By: Koen Verbeeck | Updated: 2023-06-07 | Comments | Related: > Azure Cosmos DB
Problem
We have data stored as documents in an Azure Cosmos DB container. We want to read the data from this container in near real-time. We have been considering using Azure Data Explorer to query the data but are unsure how. Is this even possible?
Solution
Azure Cosmos DB is a globally distributed, multi-model database service in Azure, typically used as a NoSQL document database. You can find an introduction to Azure Cosmos DB in the following tips:
- How to Install a Sample Database in Azure Cosmos DB
- Introduction to Azure Cosmos DB database and the SQL API
On the other hand, Azure Data Explorer (ADX) is a big data analytics platform intended to analyze high volumes of data in near real-time. In contrast with Azure Synapse Analytics (dedicated pools), ADX is used for interactive analytics, typically on log or event data. You might say ADX has more in common with Azure Synapse Analytics Serverless SQL Pools as a query engine than a regular database. In fact, ADX is also available as a query pool in Synapse Analytics but is, at the moment, still in preview and not available in every region.
The query language of ADX is the Kusto Query Language (KQL), which is also used in Azure Monitoring, for example. You can find more info on ADX in the official documentation.
The feature described in this tip (reading Cosmos DB data directly in ADX) is still in preview at the time of writing. It's possible that functionality or appearances might change later. The same feature is sometimes called "Cosmos DB to Azure Data Explorer Synapse Link," although it has nothing to do with Synapse Analytics at first glance. This is because ADX was released as a product before Azure Synapse Analytics. But the Kusto technology is part of Synapse Analytics (alongside SQL and Spark). Synapse Link is the name for connections between operational data stores and analytical systems.
How to Read Cosmos DB Data with Azure Data Explorer
Prerequisites
First, you need an Azure Cosmos DB account (using the NoSQL API) with a database and a container with documents in it. You can follow the steps in the tips, Analyze Azure Cosmos DB data with Synapse Serverless SQL Pools and How to Install a Sample Database in Azure Cosmos DB, to get your environment started.
Second, we need an ADX cluster and database (again, at the time of writing, we cannot use Data Explorer Pools in Synapse Analytics). In the Azure Portal, create a new resource.
This will take you to the marketplace, where you can search for "data explorer."

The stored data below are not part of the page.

(** X16: for a type statement that is not named by a built-in type and
    whose [i_typedef] is [None], as for a [union], [get_types] raises
    [AttributeError]; the statements stay as they are. *)
Theorem get_types_typedef_None (fuel : nat) (ctx : option Context) (w : world)
    (r : ref) (y : Statement) (a : string) :
  store w !! r = Some y →
  keyword y = "type" →
  arg y = Some a →
  Py.mem a table_types = false →
  i_typedef y = Present None →
  ∃ w', get_types (S (S fuel)) (Some r) ctx w = Exc AttributeError w' ∧
        store w' = store w.
Proof.
  intros Hy Hkw Ha Htab Hty.
  cbn [get_types deref_opt]. unfold bind at 1 2 3. unfold deref.
  rewrite Hy, Hkw.
  change (Py.mem "type" ["leaf"; "leaf-list"]) with false.
  cbn [ret negb deref_opt]. unfold deref. rewrite Hy.
  rewrite Hkw, Ha, Hty.
  change (Py.mem "type" ["type"; "typedef"]) with true. cbn [negb].
  not_in_table Htab.
  destruct ctx as [c|]; [| by exists w].
  destruct (opts_verbose c); eexists; (split; [reflexivity | done]).
Qed.

Lemma get_types_typedef_None_witness :
  ∃ w', get_types 2 (Some 10) Examples.verbose Examples.typedefs
          = Exc AttributeError w' ∧
        store w' = store Examples.typedefs.
Proof.
  eapply (get_types_typedef_None 0 Examples.verbose Examples.typedefs 10 _ "union");
    [vm_compute; reflexivity | reflexivity | reflexivity
    | vm_compute; reflexivity | reflexivity].
Defined.

Lemma get_base_type_cases (fuel : nat) (stmt : option ref) (w : world) :
  match get_base_type fuel stmt w with
  | Ret None w' => w' = w
  | Ret (Some t) w' =>
      w' = w ∧
      ∃ ts, store w !! t = Some ts ∧ keyword ts = "type" ∧
            (i_typedef ts = Absent ∨ i_typedef ts = Present None)
  | Exc e w' => e = AttributeError ∧ stmt = None ∧ w' = w
  | OutOfFuel | BadRef => True
  end.
Proof.
  revert stmt. induction fuel as [|fuel IH]; intros stmt; [done |].
  cbn [get_base_type].
  destruct stmt as [r|]; [| done].
  cbn [deref_opt]. unfold bind at 1, deref.
  destruct (store w !! r) as [s|]; [| done].
  unfold bind at 1, search_one.
  destruct (search_one_in (store w) "type" None (substmts s)) as [t|] eqn:Ht;
    [| done].
  destruct (search_one_in_Some _ _ _ _ _ Ht) as (ts & Hts & Hkw & _).
  unfold bind, deref. rewrite Hts.
  destruct (i_typedef ts) as [|[td|]] eqn:Hty.
  - split; [done |]. exists ts. split_and!; [done | done | by left].
  - specialize (IH (Some td)).
    destruct (get_base_type fuel (Some td) w) as [[t'|] w'|e w'| |]; try done.
    by destruct IH as (_ & ? & _).
  - split; [done |]. exists ts. split_and!; [done | done | by right].
Qed.

(** X17: [get_base_type] changes nothing, gives no type statement that
    has a typedef itself, and raises nothing but the [AttributeError] for
    a statement that is [None]. *)
Theorem get_base_type_outcome (fuel : nat) (stmt : option ref) (w : world) :
  match get_base_type fuel stmt w with
  | Ret None w' => w' = w
  | Ret (Some t) w' =>
      w' = w ∧
      ∃ ts, store w !! t = Some ts ∧ keyword ts = "type" ∧
            (i_typedef ts = Absent ∨ i_typedef ts = Present None)
  | Exc e w' => e = AttributeError ∧ stmt = None ∧ w' = w
  | OutOfFuel | BadRef => True
  end.
Proof. apply get_base_type_cases. Qed.

(** X18: whatever its outcome, [get_types] leaves every statement as it
    is. *)
Theorem get_types_keeps_statements (fuel : nat) (yang_type : option ref)
    (ctx : option Context) (w : world) :
  match get_types fuel yang_type ctx w with
  | Ret _ w' | Exc _ w' => store w' = store w
  | OutOfFuel | BadRef => True
  end.
Proof. apply keeps_store_get_types. Qed.

(** X19: a type statement that names a typedef gets the class generated
    for the typedef as its library type, the capitalized name in the
    package of the typedef, and the primitive type of the built-in type
    that the typedef is based on. *)
Theorem get_types_typedef (fuel : nat) (c : Context) (w : world)
    (r td bt : ref) (y b : Statement) (a ab pkg : string)
    (pair : string * string) :
  store w !! r = Some y →
  keyword y = "type" →
  arg y = Some a →
  Py.mem a table_types = false →
  i_typedef y = Present (Some td) →
  get_base_type (S fuel) (Some td) w = Ret (Some bt) w →
  store w !! bt = Some b →
  arg b = Some ab →
  (ab, pair) ∈ builtin_types →
  get_package (S fuel) (Some td) (Some c) w = Ret pkg w →
  get_types (S (S fuel)) (Some r) (Some c) w =
  Ret (pkg +:+ "." +:+ capitalize_first (camelize (Some a)), snd pair) w.
Proof.
  intros Hy Hkw Ha Htab Hty Hbase Hb Hab Hin Hpkg.
  pose proof (get_base_type_cases (S fuel) (Some td) w) as Hout.
  rewrite Hbase in Hout. destruct Hout as (_ & b' & Hb' & Hbkw & _).
  rewrite Hb in Hb'. injection Hb' as <-.
  assert (get_types (S fuel) (Some bt) (Some c) w = Ret pair w) as Hbt.
  { apply (get_types_builtin_table fuel (Some c) w bt b ab); try done.
    by rewrite Hbkw. }
  remember (S fuel) as n eqn:Hn.
  cbn [get_types deref_opt]. unfold bind at 1 2 3. unfold deref.
  rewrite Hy, Hkw.
  change (Py.mem "type" ["leaf"; "leaf-list"]) with false.
  cbn [ret negb deref_opt]. unfold deref. rewrite Hy.
  rewrite Hkw, Ha, Hty.
  change (Py.mem "type" ["type"; "typedef"]) with true. cbn [negb].
  not_in_table Htab.
  rewrite bind_ret_l.
  rewrite (bind_Ret _ _ _ _ _ Hbase), (bind_Ret _ _ _ _ _ Hpkg).
  by rewrite (bind_Ret _ _ _ _ _ Hbt).
Qed.

Lemma get_types_typedef_witness :
  get_types 3 (Some 8) Examples.quiet Examples.typedefs
    = Ret ("gen.Share", "short") Examples.typedefs.
Proof.
  eapply (get_types_typedef 1 _ Examples.typedefs 8 5 4 _ _ "share" "uint8" "gen"
            ("com.tailf.jnc.YangUInt8", "short"));
    [vm_compute; reflexivity | reflexivity | reflexivity
    | vm_compute; reflexivity | reflexivity | vm_compute; reflexivity
    | vm_compute; reflexivity | reflexivity
    | apply (bool_decide_unpack _); vm_compute; exact I
    | vm_compute; reflexivity].
Defined.

(** ** Imports *)

Lemma startswith_append (p s : string) : Py.startswith p (p +:+ s) = true.
Proof.
  induction p as [|c p IH]; [done |].
  rewrite append_cons. cbn [Py.startswith]. by rewrite decide_True.
Qed.

Lemma join_two (sep x y : string) : Py.join sep [x; y] = x +:+ sep +:+ y.
Proof. done. Qed.

Lemma fix_import_qualified (g : MethodGenerator.t) (children : list string)
    (basepkg : string) (stmt_arg : option string) (d : string) (w : world) :
  qualified basepkg d = true →
  MethodGenerator.fix_import g children basepkg stmt_arg d w = Ret (Some d) w.
Proof. unfold qualified, MethodGenerator.fix_import. by intros ->. Qed.

Lemma fix_import_result (g : MethodGenerator.t) (children : list string)
    (basepkg : string) (a d : string) (w : world) :
  ∃ o, MethodGenerator.fix_import g children basepkg (Some a) d w = Ret o w ∧
       ∀ d', o = Some d' → qualified basepkg d' = true.
Proof.
  unfold MethodGenerator.fix_import.
  destruct (_ || _ || _) eqn:Hq.
  { eexists. split; [reflexivity |]. by intros ? [= <-]. }
  destruct (Py.mem d ["BigInteger"; "BigDecimal"]).
  { eexists. split; [reflexivity |]. by intros ? [= <-]. }
  destruct (bool_decide (Some d = MethodGenerator.root g)).
  { destruct (MethodGenerator.is_top_level g).
    - eexists. split; [reflexivity |]. done.
    - eexists. split; [reflexivity |]. intros ? [= <-].
      unfold qualified. rewrite startswith_append.
      by rewrite !orb_true_r. }
  destruct (Py.mem d children).
  - eexists. split; [reflexivity |]. intros ? [= <-].
    unfold qualified. rewrite !append_assoc, startswith_append.
    by rewrite !orb_true_r.
  - eexists. split; [reflexivity |]. by intros ? [= <-].
Qed.

Lemma set_add_new (x : string) (l : list string) :
  x ∉ l → JavaMethod.set_add x l = l ++ [x].
Proof.
  intros Hx. unfold JavaMethod.set_add, Py.mem.
  by rewrite bool_decide_eq_false_2.
Qed.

Click on Create and again on Create on the next page.
In the next screen, you can configure your subscription, resource group, and cluster details.
For Workload, choose the "Dev/test" option, which will be the cheapest. Pricing is based on the time the cluster is running and the workload size. An ADX cluster will be paused automatically if it is inactive for five days (which cannot be changed). You can find more info about this behavior in the documentation.
In the next section, you can optionally configure the autoscale option. We will set this to Manual scale with an instance count of 1, the smallest option.
In the Configurations tab, you can adjust some extra settings. Make sure the auto-stop cluster option is set to On.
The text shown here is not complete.